Cheers to the next chapter! Later 13-304.

blogging hiatus: June

Oh June, a fantastic month because we got our dollhouse! ♥ more loads on that in the near future!

also, some time in the sun, oh hello summer! Button & Doogle went to the beach together, for Doog's first time meeting the ocean - & he charged right in to the Atlantic. adorable! I seriously fall more in love with that little guy every single day, & i think Button does too. He's the perfect addition to our little circle.

& Lots of renovation projects & planning came into the works in June, including paint! I waited in line for about two hours to meet a southern rock legend, named Gregg Allman & get his signature on his autobiography. I also got to celebrate the month a little sunflower was born before June turned into July....much needed. Even got to have a wine slumber party with three of my girls i routinely spent the night with in high school, flashbacks in a really good way. Summer has been kind so far.



blogging hiatus: May

hello! i ventured away from blogging for two whole months for no particular reason. This is me catching up on the best parts of May...

first & foremost one of my very best friends & old roomie got married on cinco de mayo! I wouldn't have missed it for anything & drove down south with a special gift i made for the bride to be, her very own garter for the big day! She surprised when their engagement party turned into an official wedding ceremony. She was lovely, & it was so sweet how they wrote their own vows & it brought tears to my eyes!

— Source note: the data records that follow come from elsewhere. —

(** [command_queue_init]: only the two cursors are reset. *)
Definition command_queue_init (s : state) : state :=
  {| queue := queue s; head := 0; tail := 0 |}.

Definition boot : state :=
  command_queue_init {| queue := static_queue; head := 0; tail := 0 |}.

(** [command_queue_get_size] *)
Definition command_queue_get_size (s : state) : Z :=
  if tail s <=? head s
  then u16 (head s - tail s)
  else u16 (COMMAND_QUEUE_SIZE - (tail s - head s) + 1).

(** [command_queue_is_empty] *)
Definition command_queue_is_empty (s : state) : bool := head s =? tail s.

(** [command_queue_push]: the returned flag is the C return value. *)
Definition command_queue_push (value : A) (s : state) : bool * state :=
  if command_queue_get_size s =? COMMAND_QUEUE_SIZE
  then (false, s)
  else
    let q := <[Z.to_nat (head s) := value]> (queue s) in
    let h := u16 (head s + 1) in
    let h := if COMMAND_QUEUE_SIZE <=? h then 0 else h in
    (true, {| queue := q; head := h; tail := tail s |}).

(** [command_queue_pop]: [None] is the C [false] (nothing is stored through
    [p_value]); [Some v] is [true] with [*p_value = v]. *)
Definition command_queue_pop (s : state) : option A * state :=
  if command_queue_is_empty s
  then (None, s)
  else
    let v := queue s !!! Z.to_nat (tail s) in
    let t := u16 (tail s + 1) in
    let t := if COMMAND_QUEUE_SIZE <=? t then 0 else t in
    (Some v, {| queue := queue s; head := head s; tail := t |}).

(** A run of pushes: the flags returned, in order, and the final state. *)
Fixpoint push_all (vs : list A) (s : state) : list bool * state :=
  match vs with
  | [] => ([], s)
  | v :: vs' =>
      let '(b, s1) := command_queue_push v s in
      let '(bs, s2) := push_all vs' s1 in
      (b :: bs, s2)
  end.

(** A run of [n] pops: what each call returned, in order, and the final state. *)
Fixpoint pop_n (n : nat) (s : state) : list (option A) * state :=
  match n with
  | O => ([], s)
  | S n' =>
      let '(r, s1) := command_queue_pop s in
      let '(rs, s2) := pop_n n' s1 in
      (r :: rs, s2)
  end.

(** *** The queue read as a list *)

(** Cursors inside the array. *)
Definition wf (s : state) : Prop :=
  length (queue s) = Z.to_nat COMMAND_QUEUE_SIZE /\
  0 <= head s < COMMAND_QUEUE_SIZE /\
  0 <= tail s < COMMAND_QUEUE_SIZE.

(** Number of slots from [tail] (included) to [head] (excluded), going round. *)
Definition stored (s : state) : Z := (head s - tail s) mod COMMAND_QUEUE_SIZE.

(** [holds s l]: the slots from [tail] to [head] contain [l], oldest first. *)
Definition holds (s : state) (l : list A) : Prop :=
  wf s /\
  Z.of_nat (length l) = stored s /\
  forall (k : nat) (x : A),
    l !! k = Some x ->
    queue s !! Z.to_nat ((tail s + Z.of_nat k) mod COMMAND_QUEUE_SIZE) = Some x.

(** The loop of [command_queue_clear]: pop until a pop fails, passing each
    popped pointer to [free].  The list is the pointers freed, in order.
    [fuel] bounds the number of iterations; [None]: the loop has not ended
    within that many. *)
Fixpoint clear_loop (fuel : nat) (s : state) : option (list A * state) :=
  match fuel with
  | O => None
  | S fuel' =>
      match command_queue_pop s with
      | (Some p_command, s') =>
          match clear_loop fuel' s' with
          | Some (freed, s'') => Some (p_command :: freed, s'')
          | None => None
          end
      | (None, s') => Some ([], s')
      end
  end.

(** [command_queue_clear]: the value returned (always true), the pointers
    freed and the queue left. *)
Definition command_queue_clear (fuel : nat) (s : state) : option (bool * list A * state) :=
  match clear_loop fuel s with
  | Some (freed, s') => Some (true, freed, s')
  | None => None
  end.

(** The slots from [tail] to [head], oldest first. *)
Definition contents (s : state) : list A :=
  (fun k : nat => queue s !!! Z.to_nat ((tail s + Z.of_nat k) mod COMMAND_QUEUE_SIZE))
    <$> seq 0 (Z.to_nat (stored s)).

End Queue.

Arguments state : clear implicits.

End CommandQueue.

(** *** The queue of task pointers *)

(** [command_t*] values are addresses; the static array starts out as 128
    null pointers ([inhabitant] of [Z] is [0]). *)
Definition pointer : Type := Z.

(** 128 distinct heap addresses, as [malloc] could have returned them. *)
Definition pointers_128 : list pointer :=
  (fun k : nat => 536870912 + 48 * Z.of_nat k) <$> seq 0 128.

(* ===================================================================== *)
(** ** chessboard.c *)
(* ===================================================================== *)

Module Chessboard.

(** [chess_board_t]: the 64-bit presence mask and the 8x8 grid of piece
    characters, [board_pieces[rank][file]]. *)
Record chess_board_t : Type := mkBoard {
  board_presence : Z;
  board_pieces   : list (list Z)
}.

(** [board_changes_t], all fields [uint8_t]. *)
Record board_changes_t : Type := mkChanges {
  num_changes : Z;
  index1 : Z;
  index2 : Z;
  index3 : Z;
  index4 : Z
}.

(** [chessboard_init]: every field of the board is overwritten. *)
Definition chessboard_init (board : chess_board_t) : chess_board_t :=
  {| board_presence := u64 0xFFFF00000000FFFF;
     board_pieces :=
       [ [ch "R"; ch "N"; ch "B"; ch "Q"; ch "K"; ch "B"; ch "N"; ch "R"];
         replicate 8 (ch "P");
         replicate 8 0; replicate 8 0; replicate 8 0; replicate 8 0;
         replicate 8 (ch "p");
         [ch "r"; ch "n"; ch "b"; ch "q"; ch "k"; ch "b"; ch "n"; ch "r"] ] |}.

(** [chessboard_square_to_index]: two [switch] statements adding to a
    [uint8_t]; a character outside the cases adds nothing. *)
Definition chessboard_square_to_index (file rank : Z) : Z :=
  let index := 0 in
  let index :=
    if rank =? ch "1" then u8 (index + 0)
    else if rank =? ch "2" then u8 (index + 8)
    else if rank =? ch "3" then u8 (index + 16)
    else if rank =? ch "4" then u8 (index + 24)
    else if rank =? ch "5" then u8 (index + 32)
    else if rank =? ch "6" then u8 (index + 40)
    else if rank =? ch "7" then u8 (index + 48)
    else if rank =? ch "8" then u8 (index + 56)
    else index in
  let index :=
    if file =? ch "a" then u8 (index + 0)
    else if file =? ch "b" then u8 (index + 1)
    else if file =? ch "c" then u8 (index + 2)
    else if file =? ch "d" then u8 (index + 3)
    else if file =? ch "e" then u8 (index + 4)
    else if file =? ch "f" then u8 (index + 5)
    else if file =? ch "g" then u8 (index + 6)
    else if file =? ch "h" then u8 (index + 7)
    else index in
  index.

(** [chessboard_index_to_square]: the two characters written to
    [square[0]] (file) and [square[1]] (rank). *)
Definition chessboard_index_to_square (index : Z) : Z * Z :=
  if 63 <? index
  then (ch "?", ch "?")
  else
    let file := u8 (index mod 8 + ch "a") in
    let rank := u8 (index / 8 + ch "1") in
    (file, rank).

the mista & i ventured to Delray Beach for a little hang time with JT$ & Simon... wandering, hot tubs & hotel rooms. An interesting spanish man even drew me, unbeknownst to me while we sat at a restaurant for lunch. i kept his profile portrait as a memento. kind of strangely awesome.

we also spontaneously drove to Orlando mid-week to catch Thrice on their farewell tour, & it was seriously pretty awesome. Last time i saw them @ House of Blues they were clearly tore up & awesome is definitely not an adjective i would have used to describe their opening performance for Brand New. They completely made up for it that night, nailing songs from all their albums. I can't believe their long stint of touring has come to an end, but it was so dope to see them on stage again.

my boo (closet redneck) fiancé & i went road trippin up to NC for Memorial Day Weekend to meet my cousin, Aunt, strangers & NASCAR enthusiasts to do a little partyin, race style in Charlotte.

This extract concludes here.